Data Munging with Pandas (Advanced)
Pandas is a Python library for doing data analysis. It's really fast and lets you do exploratory work incredibly quickly.
In this post I will demonstrate some advanced data munging/wrangling concepts with the awesome Pandas. I intend to code more and write less but will add help text as much as possible.
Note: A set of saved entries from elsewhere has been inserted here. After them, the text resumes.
(* ===== verification/Views.v ===== *)
(** * Views

    Models [transfer/views.py], in the module [views]: queries of the chain state.
    A function that indexes a [defaultdict] adds the key it misses, so it is a
    call of the monad [N]; the others only read. *)

From Stdlib Require Import ZArith Lia Strings.Byte.
From stdpp Require Import base gmap list strings pretty.
From S2P Require Import Prelude Encoding MediationFee State Events ChannelViews TaskState World NodeState.

(** [d[key]] on a [defaultdict(list)]: the value, and the dictionary after. *)
Definition defaultdict_get {A} (key : bytes) (d : list (bytes * list A)) : list A * list (bytes * list A) :=
  match od_get key d with
  | Some l => (l, d)
  | None => ([], od_set key [] d)
  end.

(** [d[key]] on a dictionary. *)
Definition dict_get {A} (key : Z) (d : list (Z * A)) : Res A :=
  match od_get key d with
  | Some a => Ok a
  | None => Raise KeyError
  end.

(** [[d[key] for key in keys]] *)
Fixpoint dict_get_all {A} (keys : list Z) (d : list (Z * A)) : Res (list A) :=
  match keys with
  | [] => Ok []
  | key :: keys =>
      let* a := dict_get key d in
      let* rest := dict_get_all keys d in
      Ok (a :: rest)
  end.

Module views.
Section Reads.
Context (chain_state : ChainState) (networks : Networks) (heap : Heap).

Definition block_number : Z := cs_block_number chain_state.
Definition get_pending_transactions : list Event := cs_pending_transactions chain_state.
Definition get_all_messagequeues : list (QueueIdentifier * list Event) := cs_queueids_to_queues chain_state.
Definition get_node_network_status (node_address : bytes) : NetworkState := UNKNOWN.

(** [for token_network_registry in ...: for token_network in ...]: the token
    networks in the dictionaries of the registries. *)
Definition all_token_networks : list NetworkLoc :=
  '(_, token_network_registry) ← cs_identifiers_to_tokennetworkregistries chain_state;
  (tnr_tokennetworkaddresses_to_tokennetworks token_network_registry).*2.

Definition channels_of (token_network : NetworkLoc) : list Loc :=
  (tn_channelidentifiers_to_channels (networks token_network)).*2.

Definition list_all_channelstate : list Loc := all_token_networks ≫= channels_of.

Definition all_neighbour_nodes : gset bytes :=
  list_to_set (map (fun channel_state => es_address (ch_partner_state (heap channel_state))) list_all_channelstate).

Definition get_token_network_by_token_address (token_network_registry_address token_address : bytes)
    : option NetworkLoc :=
  token_network_registry ← od_get token_network_registry_address (cs_identifiers_to_tokennetworkregistries chain_state);
  token_network_address ←
    truthy_bytes (od_get token_address (tnr_tokenaddresses_to_tokennetworkaddresses token_network_registry));
  od_get token_network_address (tnr_tokennetworkaddresses_to_tokennetworks token_network_registry).

Definition get_participants_addresses (token_network_registry_address token_address : bytes) : gset bytes :=
  match get_token_network_by_token_address token_network_registry_address token_address with
  | None => ∅
  | Some token_network =>
      list_to_set (channel_state ← channels_of token_network;
                   [es_address (ch_partner_state (heap channel_state)); es_address (ch_our_state (heap channel_state))])
  end.

Definition get_token_network_registry_address : list bytes :=
  (cs_identifiers_to_tokennetworkregistries chain_state).*1.

Definition get_token_network_registry_by_token_network_address (token_network_address : bytes)
    : option TokenNetworkRegistryState :=
  snd <$> List.find (fun '(_, token_network_registry) =>
      is_some (od_get token_network_address (tnr_tokennetworkaddresses_to_tokennetworks token_network_registry)))
    (cs_identifiers_to_tokennetworkregistries chain_state).

Definition get_token_network_address_by_token_address (token_network_registry_address token_address : bytes)
    : option bytes :=
  (fun token_network => tn_address (networks token_network))
    <$> get_token_network_by_token_address token_network_registry_address token_address.

Definition get_token_network_addresses (token_network_registry_address : bytes) : list bytes :=
  match od_get token_network_registry_address (cs_identifiers_to_tokennetworkregistries chain_state) with
  | Some token_network_registry =>
      map (fun token_network => tn_address (networks token_network))
        (tnr_tokennetworkaddresses_to_tokennetworks token_network_registry).*2
  | None => []
  end.

Definition get_token_identifiers (token_network_registry_address : bytes) : list bytes :=
  match od_get token_network_registry_address (cs_identifiers_to_tokennetworkregistries chain_state) with
  | Some token_network_registry => (tnr_tokenaddresses_to_tokennetworkaddresses token_network_registry).*1
  | None => []
  end.

Definition total_token_network_channels (token_network_registry_address token_address : bytes) : Z :=
  match get_token_network_by_token_address token_network_registry_address token_address with
  | Some token_network => Z.of_nat (length (tn_channelidentifiers_to_channels (networks token_network)))
  | None => 0
  end.

(** The loop over the registries in [get_token_network_by_address]. *)
Fixpoint find_token_network (token_network_address : bytes) (registries : list (bytes * TokenNetworkRegistryState))
    : option NetworkLoc :=
  match registries with
  | [] => None
  | (_, token_network_registry_state) :: rest =>
      match od_get token_network_address
              (tnr_tokennetworkaddresses_to_tokennetworks token_network_registry_state) with
      | Some token_network_state => Some token_network_state
      | None => find_token_network token_network_address rest
      end
  end.

Definition get_token_network_by_address (token_network_address : bytes) : option NetworkLoc :=
  find_token_network token_network_address (cs_identifiers_to_tokennetworkregistries chain_state).

Definition get_channelstate_by_canonical_identifier (canonical_identifier : CanonicalIdentifier) : option Loc :=
  token_network ← get_token_network_by_address (ci_token_network_address canonical_identifier);
  od_get (ci_channel_identifier canonical_identifier) (tn_channelidentifiers_to_channels (networks token_network)).

Definition get_channelstate_filter (token_network_registry_address token_address : bytes)
    (filter_fn : NettingChannelState -> bool) : list Loc :=
  match get_token_network_by_token_address token_network_registry_address token_address with
  | None => []
  | Some token_network => List.filter (fun channel_state => filter_fn (heap channel_state)) (channels_of token_network)
  end.

Definition get_channelstate_open (token_network_registry_address token_address : bytes) : list Loc :=
  get_channelstate_filter token_network_registry_address token_address
    (fun channel_state => bool_decide (get_status channel_state = STATE_OPENED)).
Definition get_channelstate_closing (token_network_registry_address token_address : bytes) : list Loc :=
  get_channelstate_filter token_network_registry_address token_address
    (fun channel_state => bool_decide (get_status channel_state = STATE_CLOSING)).
Definition get_channelstate_closed (token_network_registry_address token_address : bytes) : list Loc :=
  get_channelstate_filter token_network_registry_address token_address
    (fun channel_state => bool_decide (get_status channel_state = STATE_CLOSED)).
Definition get_channelstate_settling (token_network_registry_address token_address : bytes) : list Loc :=
  get_channelstate_filter token_network_registry_address token_address
    (fun channel_state => bool_decide (get_status channel_state = STATE_SETTLING)).
Definition get_channelstate_settled (token_network_registry_address token_address : bytes) : list Loc :=
  get_channelstate_filter token_network_registry_address token_address
    (fun channel_state => bool_decide (get_status channel_state = STATE_SETTLED)).

Definition get_our_deposits_for_token_network (token_network_registry_address token_address : bytes) : Z :=
  fold_left (fun total_deposit channel_state =>
      total_deposit + es_contract_balance (ch_our_state (heap channel_state)))
    (get_channelstate_open token_network_registry_address token_address) 0.

(** Only an initiator knows the secret from its task. *)
Definition secret_from_transfer_task (transfer_task : TransferTask) (secrethash : bytes) : Res (option bytes) :=
  match transfer_task with
  | InitiatorTask _ manager_state =>
      Ok ((fun transfer_state => td_secret (it_transfer_description transfer_state))
            <$> od_get secrethash (ip_initiator_transfers manager_state))
  | _ => Raise (AssertionError "mypy")
  end.

Definition get_transfer_role (secrethash : bytes) : option TransferRole :=
  task_role <$> od_get secrethash (cs_secrethashes_to_task chain_state).

Definition get_transfer_secret (secrethash : bytes) : Res (option bytes) :=
  match od_get secrethash (cs_secrethashes_to_task chain_state) with
  | None => Ok None
  | Some transfer_task => secret_from_transfer_task transfer_task secrethash
  end.

Definition get_all_transfer_tasks : list (bytes * TransferTask) := cs_secrethashes_to_task chain_state.

Definition list_channelstate_for_tokennetwork (token_network_registry_address token_address : bytes) : list Loc :=
  match get_token_network_by_token_address token_network_registry_address token_address with
  | Some token_network => channels_of token_network
  | None => []
  end.

Definition filter_channels_by_status (channel_states : list Loc) (exclude_states : list ChannelState) : list Loc :=
  List.filter (fun channel_state => negb (bool_decide (get_status (heap channel_state) ∈ exclude_states)))
    channel_states.

Definition get_networks (token_network_registry_address token_address : bytes)
    : option TokenNetworkRegistryState * option NetworkLoc :=
  let tn_registry_state :=
    od_get token_network_registry_address (cs_identifiers_to_tokennetworkregistries chain_state) in
  let token_network_state :=
    tn_registry ← tn_registry_state;
    token_network_address ← truthy_bytes (od_get token_address (tnr_tokenaddresses_to_tokennetworkaddresses tn_registry));
    od_get token_network_address (tnr_tokennetworkaddresses_to_tokennetworks tn_registry) in
  (tn_registry_state, token_network_state).
End Reads.

Section DefaultDict.
Context {Random : Type}.

(** [states[-1]] of the usable channels with a partner, or [None]. *)
Definition last_usable_channel (token_network : NetworkLoc) (partner_address : bytes) : N Random (option Loc) :=
  tn ← read_network token_network;
  let '(channel_ids, partneraddresses_to_channelidentifiers) :=
    defaultdict_get partner_address (tn_partneraddresses_to_channelidentifiers tn) in
  _ ← update_network token_network
        (set_tn_partneraddresses_to_channelidentifiers partneraddresses_to_channelidentifiers);
  channels ← raise_or (dict_get_all channel_ids (tn_channelidentifiers_to_channels tn));
  n ← get_node;
  mret (last (filter_channels_by_status (w_heap (n_world n)) channels [STATE_UNUSABLE])).

Definition get_channelstate_for (token_network_registry_address token_address partner_address : bytes)
    : N Random (option Loc) :=
  chain_state ← get_chain;
  match get_token_network_by_token_address chain_state token_network_registry_address token_address with
  | None => mret None
  | Some token_network => last_usable_channel token_network partner_address
  end.

Definition get_channelstate_by_token_network_and_partner (token_network_address partner_address : bytes)
    : N Random (option Loc) :=
  chain_state ← get_chain;
  match get_token_network_by_address chain_state token_network_address with
  | None => mret None
  | Some token_network => last_usable_channel token_network partner_address
  end.

(** The loop over [partner_addresses]. *)
Fixpoint usable_channels (token_network : NetworkLoc) (partner_addresses : list bytes) : N Random (list Loc) :=
  match partner_addresses with
  | [] => mret []
  | partner :: rest =>
      channel_state ← last_usable_channel token_network partner;
      result ← usable_channels token_network rest;
      mret (match channel_state with Some c => [c] | None => [] end ++ result)
  end.

Definition filter_channels_by_partneraddress (token_network_registry_address token_address : bytes)
    (partner_addresses : list bytes) : N Random (list Loc) :=
  chain_state ← get_chain;
  match get_token_network_by_token_address chain_state token_network_registry_address token_address with
  | None => mret []
  | Some token_network => usable_channels token_network partner_addresses
  end.
End DefaultDict.
End views.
Check out the pandas help documentation to learn more.
OK, let's get started.
For basics of Pandas, refer to my earlier post Dive-in to Pandas.
In [11]:
#Importing required Python packages
%matplotlib inline
import matplotlib.pyplot as plt
import numpy as np
from pprint import pprint
import pandas as pd
import zipfile
import requests
import StringIO
import datetime
import seaborn
from datetime import datetime
np.random.seed(sum(map(ord, "aesthetics")))
seaborn.set_context('notebook')
pd.set_option('display.mpl_style', 'default') # Make the graphs a bit prettier
plt.rcParams['figure.figsize'] = (15, 5)
# Set some Pandas options
pd.set_option('display.notebook_repr_html', False)
pd.set_option('display.max_columns', 20)
pd.set_option('display.max_rows', 25)
In [8]:
#Let's read in a sample crime database from Sacramento for our analysis.
crime=pd.read_csv('SacramentocrimeJanuary2006.csv', parse_dates='True', index_col='cdatetime')
In [10]:
crime.head()
Out[10]:
In [15]:
#Quick Histogram of crimes in different districts.
crime.district.hist(bins=20)
plt.show()
In [29]:
#Let's recapture the datetime as a different field so we could play with it (it's currently set as the index)
crime['date']=crime.index
#Check data type - note that its not in any particular format
crime.date.dtype
#We can convert this field to datetime easily
pd.to_datetime(crime.date)
Out[29]:
In [31]:
crime[crime.date.isnull()]
Out[31]:
In [48]:
#Merge and Concat
#Let's create two simple dataframes and try to merge them
df1=pd.DataFrame(dict(id=range(10), score=np.random.randint(1,11, size=10)))
df2=pd.DataFrame(dict(id=range(15), precision=np.random.randint(6,20,size=15)))
print df1.describe(), df2.describe()
#So df1 and df2 are just a bunch of random integers. df2 is slightly bigger with some overlap to df1.
#Merge performs an inner join so returns only matching indexes, exactly 10 in our case.
df3 = pd.merge(df1,df2) #we can make this outer join with how='outer'
print df3
In [49]:
#While concat just appends rows (or cols if axis=1)
df4=pd.concat([df1,df2])
print df4
In [56]:
#Column wise concat
print pd.concat([df1,df2[:10]['precision']],axis=1)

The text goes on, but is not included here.